═════ Data

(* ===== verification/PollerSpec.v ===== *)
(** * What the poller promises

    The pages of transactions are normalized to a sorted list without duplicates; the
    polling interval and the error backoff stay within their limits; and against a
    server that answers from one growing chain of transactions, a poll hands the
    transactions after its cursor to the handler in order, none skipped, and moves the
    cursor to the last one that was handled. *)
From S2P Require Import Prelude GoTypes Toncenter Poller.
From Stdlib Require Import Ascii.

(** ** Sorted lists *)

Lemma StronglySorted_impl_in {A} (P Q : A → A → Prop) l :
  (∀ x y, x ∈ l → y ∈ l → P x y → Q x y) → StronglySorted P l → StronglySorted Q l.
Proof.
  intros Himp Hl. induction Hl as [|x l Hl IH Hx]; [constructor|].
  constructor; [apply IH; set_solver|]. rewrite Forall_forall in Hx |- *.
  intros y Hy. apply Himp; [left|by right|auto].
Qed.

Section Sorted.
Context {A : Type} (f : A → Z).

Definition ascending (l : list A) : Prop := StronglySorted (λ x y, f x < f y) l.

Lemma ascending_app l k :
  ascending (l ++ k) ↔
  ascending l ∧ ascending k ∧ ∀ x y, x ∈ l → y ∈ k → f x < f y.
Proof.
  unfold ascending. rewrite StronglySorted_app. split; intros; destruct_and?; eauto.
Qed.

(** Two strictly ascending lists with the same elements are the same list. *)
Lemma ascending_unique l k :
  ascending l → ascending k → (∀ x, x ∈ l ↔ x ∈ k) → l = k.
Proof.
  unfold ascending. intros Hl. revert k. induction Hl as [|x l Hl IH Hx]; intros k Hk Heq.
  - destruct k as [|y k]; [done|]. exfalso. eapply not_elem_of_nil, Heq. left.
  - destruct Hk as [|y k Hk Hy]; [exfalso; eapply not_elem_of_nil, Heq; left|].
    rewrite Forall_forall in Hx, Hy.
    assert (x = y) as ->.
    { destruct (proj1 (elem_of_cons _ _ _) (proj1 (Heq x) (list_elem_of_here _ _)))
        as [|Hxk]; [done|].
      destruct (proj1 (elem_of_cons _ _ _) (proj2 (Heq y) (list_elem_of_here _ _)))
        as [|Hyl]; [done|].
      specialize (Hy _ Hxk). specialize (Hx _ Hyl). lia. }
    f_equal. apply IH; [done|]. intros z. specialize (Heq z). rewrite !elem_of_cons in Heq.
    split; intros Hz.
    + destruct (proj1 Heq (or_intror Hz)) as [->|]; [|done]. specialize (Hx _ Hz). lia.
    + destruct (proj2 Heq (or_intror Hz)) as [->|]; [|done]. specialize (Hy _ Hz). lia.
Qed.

══════════
═════ Data

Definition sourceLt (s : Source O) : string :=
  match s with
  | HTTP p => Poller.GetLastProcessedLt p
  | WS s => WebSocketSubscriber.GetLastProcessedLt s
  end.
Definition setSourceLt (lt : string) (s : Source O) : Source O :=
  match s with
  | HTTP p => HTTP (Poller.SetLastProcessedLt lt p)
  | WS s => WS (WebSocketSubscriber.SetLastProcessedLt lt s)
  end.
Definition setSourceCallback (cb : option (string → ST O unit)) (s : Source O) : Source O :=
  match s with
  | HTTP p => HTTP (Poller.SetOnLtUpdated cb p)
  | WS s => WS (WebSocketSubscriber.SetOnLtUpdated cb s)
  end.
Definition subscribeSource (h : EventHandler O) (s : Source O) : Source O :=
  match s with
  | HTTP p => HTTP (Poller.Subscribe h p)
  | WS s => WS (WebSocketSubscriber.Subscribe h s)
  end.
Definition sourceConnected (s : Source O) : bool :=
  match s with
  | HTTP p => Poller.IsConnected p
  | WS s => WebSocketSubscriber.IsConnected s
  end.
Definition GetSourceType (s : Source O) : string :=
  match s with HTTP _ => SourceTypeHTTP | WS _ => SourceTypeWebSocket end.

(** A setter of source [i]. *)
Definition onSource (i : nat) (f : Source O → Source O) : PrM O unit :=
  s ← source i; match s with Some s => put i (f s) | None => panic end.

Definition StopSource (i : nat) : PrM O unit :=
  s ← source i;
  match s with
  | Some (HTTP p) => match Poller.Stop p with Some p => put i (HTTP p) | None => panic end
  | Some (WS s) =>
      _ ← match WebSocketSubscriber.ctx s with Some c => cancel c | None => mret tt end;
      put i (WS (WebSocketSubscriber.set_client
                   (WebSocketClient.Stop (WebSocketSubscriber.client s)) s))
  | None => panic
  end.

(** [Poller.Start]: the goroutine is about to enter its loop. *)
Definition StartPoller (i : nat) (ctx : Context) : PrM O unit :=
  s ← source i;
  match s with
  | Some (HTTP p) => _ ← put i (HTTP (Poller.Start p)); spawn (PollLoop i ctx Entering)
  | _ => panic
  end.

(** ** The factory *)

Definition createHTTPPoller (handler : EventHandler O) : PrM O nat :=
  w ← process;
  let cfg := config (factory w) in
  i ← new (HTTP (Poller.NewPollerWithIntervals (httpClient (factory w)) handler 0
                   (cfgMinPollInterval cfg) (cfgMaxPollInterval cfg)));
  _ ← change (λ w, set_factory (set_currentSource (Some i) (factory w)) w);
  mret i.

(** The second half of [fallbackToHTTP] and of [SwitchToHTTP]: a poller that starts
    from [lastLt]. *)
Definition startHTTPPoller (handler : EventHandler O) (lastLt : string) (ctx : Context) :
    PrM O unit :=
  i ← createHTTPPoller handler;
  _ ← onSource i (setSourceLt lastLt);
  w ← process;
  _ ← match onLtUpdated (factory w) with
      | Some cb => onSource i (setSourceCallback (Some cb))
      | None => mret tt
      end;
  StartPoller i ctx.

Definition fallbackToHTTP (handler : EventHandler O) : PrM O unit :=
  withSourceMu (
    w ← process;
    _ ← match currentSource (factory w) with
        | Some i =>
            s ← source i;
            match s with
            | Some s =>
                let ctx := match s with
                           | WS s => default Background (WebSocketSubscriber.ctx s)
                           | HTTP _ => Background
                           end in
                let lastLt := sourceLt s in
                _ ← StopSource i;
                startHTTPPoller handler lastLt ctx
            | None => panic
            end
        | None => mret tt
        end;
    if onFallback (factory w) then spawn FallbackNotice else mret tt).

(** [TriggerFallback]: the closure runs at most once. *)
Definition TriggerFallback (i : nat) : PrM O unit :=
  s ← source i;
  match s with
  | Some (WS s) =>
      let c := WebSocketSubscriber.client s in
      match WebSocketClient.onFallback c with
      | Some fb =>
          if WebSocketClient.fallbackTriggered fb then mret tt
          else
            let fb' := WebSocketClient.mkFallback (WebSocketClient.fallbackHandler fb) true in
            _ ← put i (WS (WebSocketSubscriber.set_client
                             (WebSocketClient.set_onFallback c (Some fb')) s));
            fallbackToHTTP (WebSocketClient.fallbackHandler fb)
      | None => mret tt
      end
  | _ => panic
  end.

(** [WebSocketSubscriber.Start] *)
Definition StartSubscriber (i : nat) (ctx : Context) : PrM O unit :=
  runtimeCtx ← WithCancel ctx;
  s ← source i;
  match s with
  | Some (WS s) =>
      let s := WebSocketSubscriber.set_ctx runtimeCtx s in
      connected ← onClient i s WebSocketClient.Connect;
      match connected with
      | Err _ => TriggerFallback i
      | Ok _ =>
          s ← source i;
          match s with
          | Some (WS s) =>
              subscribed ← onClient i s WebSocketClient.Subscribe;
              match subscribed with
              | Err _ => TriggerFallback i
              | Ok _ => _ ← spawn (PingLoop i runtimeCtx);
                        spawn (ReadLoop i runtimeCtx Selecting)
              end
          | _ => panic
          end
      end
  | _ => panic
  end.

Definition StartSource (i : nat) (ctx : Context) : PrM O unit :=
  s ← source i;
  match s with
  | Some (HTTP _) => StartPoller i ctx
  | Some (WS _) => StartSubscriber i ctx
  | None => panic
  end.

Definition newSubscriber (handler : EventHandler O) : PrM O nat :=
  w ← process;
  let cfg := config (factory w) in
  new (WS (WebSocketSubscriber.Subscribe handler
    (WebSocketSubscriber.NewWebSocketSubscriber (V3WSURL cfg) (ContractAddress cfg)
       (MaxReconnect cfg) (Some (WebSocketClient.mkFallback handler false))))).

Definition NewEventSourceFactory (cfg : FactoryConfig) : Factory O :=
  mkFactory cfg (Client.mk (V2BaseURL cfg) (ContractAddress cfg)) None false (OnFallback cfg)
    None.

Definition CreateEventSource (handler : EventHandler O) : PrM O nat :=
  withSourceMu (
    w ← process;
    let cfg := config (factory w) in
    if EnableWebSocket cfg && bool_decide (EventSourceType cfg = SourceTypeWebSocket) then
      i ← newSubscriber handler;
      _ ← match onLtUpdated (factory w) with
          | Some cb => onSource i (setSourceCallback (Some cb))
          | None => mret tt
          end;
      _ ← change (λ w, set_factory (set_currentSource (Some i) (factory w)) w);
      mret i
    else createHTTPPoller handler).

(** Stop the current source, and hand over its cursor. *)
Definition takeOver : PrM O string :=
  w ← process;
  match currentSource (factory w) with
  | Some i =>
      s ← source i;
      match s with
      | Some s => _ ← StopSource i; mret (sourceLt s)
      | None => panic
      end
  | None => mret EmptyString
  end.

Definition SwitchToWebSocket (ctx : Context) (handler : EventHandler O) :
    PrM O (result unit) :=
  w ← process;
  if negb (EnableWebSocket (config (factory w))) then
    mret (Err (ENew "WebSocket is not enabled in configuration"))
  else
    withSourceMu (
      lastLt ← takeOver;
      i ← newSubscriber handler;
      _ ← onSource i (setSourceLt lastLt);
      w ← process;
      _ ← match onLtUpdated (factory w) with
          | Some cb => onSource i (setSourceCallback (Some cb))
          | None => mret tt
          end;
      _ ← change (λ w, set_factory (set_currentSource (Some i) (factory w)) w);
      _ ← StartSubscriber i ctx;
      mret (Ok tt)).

══════════

> **Task to carry out**: Which lines above carry the string "intros"? Copy those lines.

> **Answer space**:
  intros Himp Hl. induction Hl as [|x l Hl IH Hx]; [constructor|].
  intros y Hy. apply Himp; [left|by right|auto].
  unfold ascending. rewrite StronglySorted_app. split; intros; destruct_and?; eauto.
  unfold ascending. intros Hl. revert k. induction Hl as [|x l Hl IH Hx]; intros k Hk Heq.
    f_equal. apply IH; [done|]. intros z. specialize (Heq z). rewrite !elem_of_cons in Heq.
    split; intros Hz.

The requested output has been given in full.